In the classroom: It is natural for the students to try to relate the model onto the target concept, i.e., the elastic rebound mechanism of earthquakes. However, without familiarity with the earthquake machine, students will often relate aspects of it incorrectly. (Table 1 lists the strengths and limitations of the model.) For instance, they have a tendency to identify the blocks with continents. This can cause them to make assumptions about what they are doing when they manipulate variables in the model. To mitigate this, it is best to have them become familiar with how it works prior to doing any lab activity. Encourage them to explore the diverse variables present within the model and how each variable affects the behavior of the model. They should try to determine all of the variables, those they can control and those they cannot. Of the ones they can control, they should try to understand how changing a particular variable affects the model's behavior and why. During the time of exploration, they should make sketches of the system and label variables appropriately.One variable in the model is gravity, which holds the block down onto the sandpaper and affects the amount of friction between the block's sandpaper and the sandpaper below. Gravity cannot be manipulated by the student, but the degree of friction can be by placing an object on the block and altering its weight.

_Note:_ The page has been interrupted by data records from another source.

(** ** Levels *)

(** Where the scan of [check_level_up] finds the index the session already
    has, or finds no index at all, the session is returned as it is. *)
Lemma check_level_up_stable (s : Session) :
  (150 <= score s /\ level_index s = 3) \/
  (100 <= score s < 150 /\ level_index s = 2) \/
  (50 <= score s < 100 /\ level_index s = 1) \/
  (0 <= score s < 50 /\ level_index s = 0) \/
  score s < 0 ->
  check_level_up s = s.
Proof.
  intros H. unfold check_level_up. cbn [LEVELS List.length seq rev app].
  cbn [check_level_up_from]. unfold LEVELS at 1 2 3 4.
  cbn [nth_error lv_score lv_speed].
  rewrite !Z.geb_leb.
  destruct (Z.leb_spec 150 (score s));
    [destruct (Z.eqb_spec (Z.of_nat 3) (level_index s)); cbn [negb];
     [reflexivity | simpl in *; lia] |].
  destruct (Z.leb_spec 100 (score s));
    [destruct (Z.eqb_spec (Z.of_nat 2) (level_index s)); cbn [negb];
     [reflexivity | simpl in *; lia] |].
  destruct (Z.leb_spec 50 (score s));
    [destruct (Z.eqb_spec (Z.of_nat 1) (level_index s)); cbn [negb];
     [reflexivity | simpl in *; lia] |].
  destruct (Z.leb_spec 0 (score s));
    [destruct (Z.eqb_spec (Z.of_nat 0) (level_index s)); cbn [negb];
     [reflexivity | simpl in *; lia] |].
  reflexivity.
Qed.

Another variable students may manipulate is the "ease of stretch" of the rubber band, a measure of how much force it takes to deform the band attached to the block. By changing from a thick to thin band, they can increase the ease of stretch. They could also replace the rubber band with a string and see how that affects the behavior of the model.After students explore with a single block, you could ask them to add a second block. This complicates the system, but better represents where multiple areas of slippage could occur along a single fault and how the motion of one block could be influencedby the motion of another.
Students should then develop a question they can explore that involves manipulating a specific variable. The question should not be a "yes" or "no" question, but involve some description of behavior: "What happens if...?" "What happens if I place more weight on the block?" "How does the speed at which I pull the rubber band affect the movement of the block(s)?" They should then determine a way to to collect data (qualitative or quantitative) related to the manipulated variable, so they can eventually make an evidence-based claim about it, e.g., "The slower I pull on the rubber band, the longer the rubber band stretches before the block begins to move, and the farther the block moves."

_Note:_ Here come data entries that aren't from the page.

(** * gfx_hat_stats: page model, rolling series, rate estimator and graph
      renderer of [gfx_hat_stats.py]

    A shallow embedding of the display script.  Module-level globals
    ([current_page], [cpu_history], [net_history], [last_net_io]) become the
    fields of one [world] record that every function threads explicitly; the
    values obtained from the operating system during one render pass are the
    fields of a [readings] record.  Calls on the PIL [draw] object are kept
    as a log of drawing commands, and the pixels they light are given by
    [paint].

    Numbers.  Python [int] is [Z].  A Python [float] is the rational [Q] it
    stands for; NaN, the infinities and results beyond the largest finite
    float have no counterpart here.  Where a float is truncated to an integer
    (the bar heights of the graph) every operation is rounded to binary64 by
    [round64]; the rates of the rate estimator and the value derived from
    them keep the exact quotient, whose rounding changes the last bit of a
    rate only.  Rates are compared with [==]. *)

From Stdlib Require Import ZArith QArith Qround Qpower Lqa Lia List String Bool.
From stdpp Require Import base option list strings gmap.

Local Open Scope Z_scope.

(** ** Python values and exceptions *)

Inductive exn : Type :=
| ZeroDivisionError
| AttributeError
| IndexError
| OSError
| ValueError.

Inductive result (A : Type) : Type :=
| Ok (a : A)
| Raise (e : exn).
Arguments Ok {A} a.
Arguments Raise {A} e.

Definition bind {A B : Type} (m : result A) (k : A -> result B) : result B :=
  match m with
  | Ok a => k a
  | Raise e => Raise e
  end.

Notation "'let!' x ':=' m 'in' k" := (bind m (fun x => k))
  (at level 10, x pattern, m at level 100, k at level 200).

(** [try: m except Exception: d] *)
Definition try_except {A : Type} (m : result A) (d : A) : A :=
  match m with
  | Ok a => a
  | Raise _ => d
  end.

Definition Qltb (a b : Q) : bool := negb (Qle_bool b a).

(** [a / b] on floats: raises on a zero divisor.  A division by a non-zero
    literal ([/ 1024], [/ 1000]) cannot raise and is written [/] directly. *)
Definition truediv (a b : Q) : result Q :=
  if Qeq_bool b 0 then Raise ZeroDivisionError else Ok (a / b)%Q.

(** [int(q)]: truncation toward zero. *)
Definition py_int (q : Q) : Z := Z.quot (Qnum q) (Z.pos (Qden q)).

(** To the nearest integer, ties to the even one: Python's [round], and the
    rounding of a binary64 significand. *)
Definition round_half_even (q : Q) : Z :=
  let f := Qfloor q in
  let r := (q - inject_Z f)%Q in
  if Qltb r (1 # 2) then f
  else if Qltb (1 # 2) r then f + 1
  else if Z.even f then f else f + 1.

(** [floor(log2 x)] of a positive rational. *)
Definition ilog2 (x : Q) : Z :=
  let k := Z.log2 (Qnum x) - Z.log2 (Z.pos (Qden x)) in
  if Qle_bool (2 ^ k) x then k else k - 1.

(** The binary64 value nearest to a positive rational, ties to even: 53
    significant bits, on the grid of 2^-1074 below 2^-1022. *)
Definition round64_pos (x : Q) : Q :=
  let e := Z.max (ilog2 x - 52) (-1074) in
  (inject_Z (round_half_even (x * 2 ^ (- e))) * 2 ^ e)%Q.

(** The result of a float operation whose exact result is [x]. *)
Definition round64 (x : Q) : Q :=
  if Qltb 0 x then round64_pos x
  else if Qltb x 0 then (- round64_pos (- x))%Q
  else 0%Q.

(** [min(a, b)] on floats: the first of the two unless the second is
    strictly smaller. *)
Definition min_float (a b : Q) : Q := if Qltb b a then b else a.

(** Truth value of an optional float: [None] and [0.0] are false. *)
Definition truthy (v : option Q) : bool :=
  match v with
  | None => false
  | Some q => negb (Qeq_bool q 0)
  end.

(** ** [collections.deque] with [maxlen] *)

Module Deque.

Record deque (A : Type) : Type := mk { items : list A; maxlen : nat }.
Arguments mk {A} items maxlen.
Arguments items {A} d.
Arguments maxlen {A} d.

(** [d.append(x)]: when the deque is full the oldest item is discarded
    from the left end. *)
Definition append {A : Type} (d : deque A) (x : A) : deque A :=
  let l := items d ++ [x] in
  mk (if (maxlen d <? length l)%nat then tail l else l) (maxlen d).

(** [deque(iterable, maxlen=n)] *)
Definition new {A : Type} (init : list A) (n : nat) : deque A :=
  fold_left append init (mk [] n).

Definition len {A : Type} (d : deque A) : nat := length (items d).

End Deque.

(** ** Module-level constants and globals *)

Definition WIDTH : Z := 128.
Definition HEIGHT : Z := 64.
Definition total_pages : Z := 3.
Definition COPYPARTY_PORT : Z := 8080.
Definition FONT_SIZE : Z := 12.

(** The dictionary stored in [last_net_io]. *)
Record snapshot : Type := Snapshot {
  snap_bytes_sent : Z;
  snap_bytes_recv : Z;
  snap_time : Q
}.

(** What [psutil.net_io_counters()] returns: [bytes_sent], [bytes_recv]. *)
Record net_io_counters : Type := NetIO {
  bytes_sent : Z;
  bytes_recv : Z
}.

(** ** [get_network_usage] *)

(** The dictionary built from a reading taken at [current_time]. *)
Definition stored (net_io : net_io_counters) (current_time : Q) : snapshot :=
  Snapshot (bytes_sent net_io) (bytes_recv net_io) current_time.

(** The body of the [try] block: the new value of [last_net_io] and the
    returned rate, or the exception that escaped. *)
Definition get_network_usage_body
    (counters : result net_io_counters) (current_time : Q)
    (last_net_io : option snapshot) : result (option snapshot * Q) :=
  let! net_io := counters in
  let store := Some (stored net_io current_time) in
  match last_net_io with
  | Some last =>
      let d_sent := bytes_sent net_io - snap_bytes_sent last in
      let d_recv := bytes_recv net_io - snap_bytes_recv last in
      let time_delta := (current_time - snap_time last)%Q in
      if Qltb 0 time_delta then
        let! kb_per_sec :=
          truediv (inject_Z (d_sent + d_recv) / 1024)%Q time_delta in
        Ok (store, kb_per_sec)
      else Ok (store, 0%Q)
  | None => Ok (store, 0%Q)
  end.

(** [except Exception: return 0]: nothing was assigned before a raise, so
    the global keeps its value. *)
Definition get_network_usage
    (counters : result net_io_counters) (current_time : Q)
    (last_net_io : option snapshot) : option snapshot * Q :=
  try_except (get_network_usage_body counters current_time last_net_io)
             (last_net_io, 0%Q).

(** ** The PIL drawing surface *)

(** The pieces of an f-string, in order. *)
Inductive piece : Type :=
| Lit (s : string)                 (* literal text *)
| FmtStr (s : string)              (* [{s}] *)
| FmtInt (n : Z)                   (* [{n}] *)
| FmtFix (digits : nat) (q : Q)    (* [{q:.<digits>f}] *)
| Strftime (fmt : string) (now : Z). (* [now.strftime(fmt)] *)

Inductive font : Type :=
| TrueType (size : Z)    (* [ImageFont.truetype(fonts.BitbuntuFull, size)] *)
| DefaultFont.           (* [ImageFont.load_default()] *)

(** One call on the [ImageDraw] object. *)
Inductive draw_cmd : Type :=
| DText (xy : Z * Z) (text : list piece) (f : font) (fill : Z)
| DRectangle (p0 p1 : Z * Z) (outline fill : Z)
| DLine (p0 p1 : Z * Z) (fill : Z).

(** The calls made on a [draw] object so far, oldest first. *)
Definition drawing : Type := list draw_cmd.

(** Pixel values of the [WIDTH] x [HEIGHT] image, read at (x, y). *)
Definition image : Type := Z -> Z -> Z.

Definition blank : image := fun _ _ => 0.

Definition in_image (x y : Z) : bool :=
  (0 <=? x) && (x <? WIDTH) && (0 <=? y) && (y <? HEIGHT).

Definition between (a b v : Z) : bool :=
  (Z.min a b <=? v) && (v <=? Z.max a b).

(** What PIL does to the image for the calls the graph renderer makes: a
    rectangle covers both corners, its outline is one pixel wide and the
    rest is filled (the outline of a rectangle of one row also reaches the
    two corner pixels of the row below); a line covers both end points;
    points outside the image are dropped.  Text and slanted lines are
    outside the modelled part ([None]). *)
Definition paint_cmd (c : draw_cmd) (img : image) : option image :=
  match c with
  | DRectangle (x0, y0) (x1, y1) outline fill =>
      if (x0 <=? x1) && (y0 <=? y1) then
        Some (fun x y =>
                if in_image x y && (x0 <=? x) && (x <=? x1)
                   && (y0 <=? y) && (y <=? y1)
                then if (x =? x0) || (x =? x1) || (y =? y0) || (y =? y1)
                     then outline else fill
                else if in_image x y && (y0 =? y1) && (y =? y0 + 1)
                        && ((x =? x0) || (x =? x1))
                then outline
                else img x y)
      else None
  | DLine (x0, y0) (x1, y1) fill =>
      if x0 =? x1 then
        Some (fun x y =>
                if in_image x y && (x =? x0) && between y0 y1 y
                then fill else img x y)
      else if y0 =? y1 then
        Some (fun x y =>
                if in_image x y && (y =? y0) && between x0 x1 x
                then fill else img x y)
      else None
  | DText _ _ _ _ => None
  end.

Fixpoint paint (d : drawing) (img : image) : option image :=
  match d with
  | [] => Some img
  | c :: d' =>
      match paint_cmd c img with
      | Some img' => paint d' img'
      | None => None
      end
  end.

(** ** [draw_graph] *)

(** The two assignments to [bar_height]; [value] and [max_value] are floats.
    The quotient, the integer [height - 2] taken as a float, and their
    product are each rounded to binary64 before [int] truncates. *)
Definition bar_height (value max_value : Q) (height : Z) : result Z :=
  let! ratio := truediv value max_value in
  let span := round64 (inject_Z (height - 2)) in
  let bar := py_int (round64 (round64 ratio * span)) in
  Ok (Z.min bar (height - 2)).

(** [draw.rectangle([p0, p1], outline=..., fill=...)]: PIL refuses a box
    whose second corner lies left of or above the first. *)
Definition draw_rectangle (draw : drawing) (p0 p1 : Z * Z) (outline fill : Z)
    : result drawing :=
  if (fst p1 <? fst p0) || (snd p1 <? snd p0) then Raise ValueError
  else Ok (draw ++ [DRectangle p0 p1 outline fill]).

(** [for x, value in enumerate(data)], from index [x] on. *)
Fixpoint draw_graph_loop (draw : drawing) (x : Z) (data : list Q)
    (y_start height : Z) (max_value : Q) : result drawing :=
  match data with
  | [] => Ok draw
  | value :: rest =>
      if Qltb 0 value then
        let! bar := bar_height value max_value height in
        if 0 <? bar then
          let y_bottom := y_start + height - 2 in
          let y_top := y_bottom - bar in
          draw_graph_loop (draw ++ [DLine (x + 1, y_top) (x + 1, y_bottom) 1])
                          (x + 1) rest y_start height max_value
        else draw_graph_loop draw (x + 1) rest y_start height max_value
      else draw_graph_loop draw (x + 1) rest y_start height max_value
  end.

(In general, friction causes the blocks to "stick" and allows for the buildup of elastic strain, as the rubber band stretches. The "slip" comes when the force of the pulled rubber band overcomes the force of friction. Here the block lurches forward, releasing energy in terms of heat and sound, and the rubber band returns to a less stretched or even unstretched status.)
To round out this lesson, it would be ideal to incorporate the asperity model (see LaDue and Schwartz in this issue) and the bending rock demonstration (see Hubenthal in this issue). The sandpaper grains on the wood block in contact with the sandpaper grains of the belt sandpaper are the dried pasta asperities, the places where the "stick" happens. The stretching of the rubber band represents the elastic strain occurring in between and among molecules of the rock. There are many, many tiny elastic displacements among the rock molecules. Once the displacements reach a level that the rock can no longer maintain, failure occurs and the rock breaks. The molecules move back (or close to) their pre-deformation configuration, only this time recording motion on either side of the fault. (For more on the earthquake machine, see: http://www.iris.edu/hq/inclass/lesson/developing_arguments_about_earthquake_occurrence).
Francek, M., 2013, Compilation and review of over 500 geoscience misconceptions, International Journal of Science Education, v. 35, no. 1, p. 31-64.
Hubenthal, M., Braile, L., & Taber, J., 2008, Redefining earthquakes and the earthquake machine, The Science Teacher, v. 75, no. 1, p. 32-3.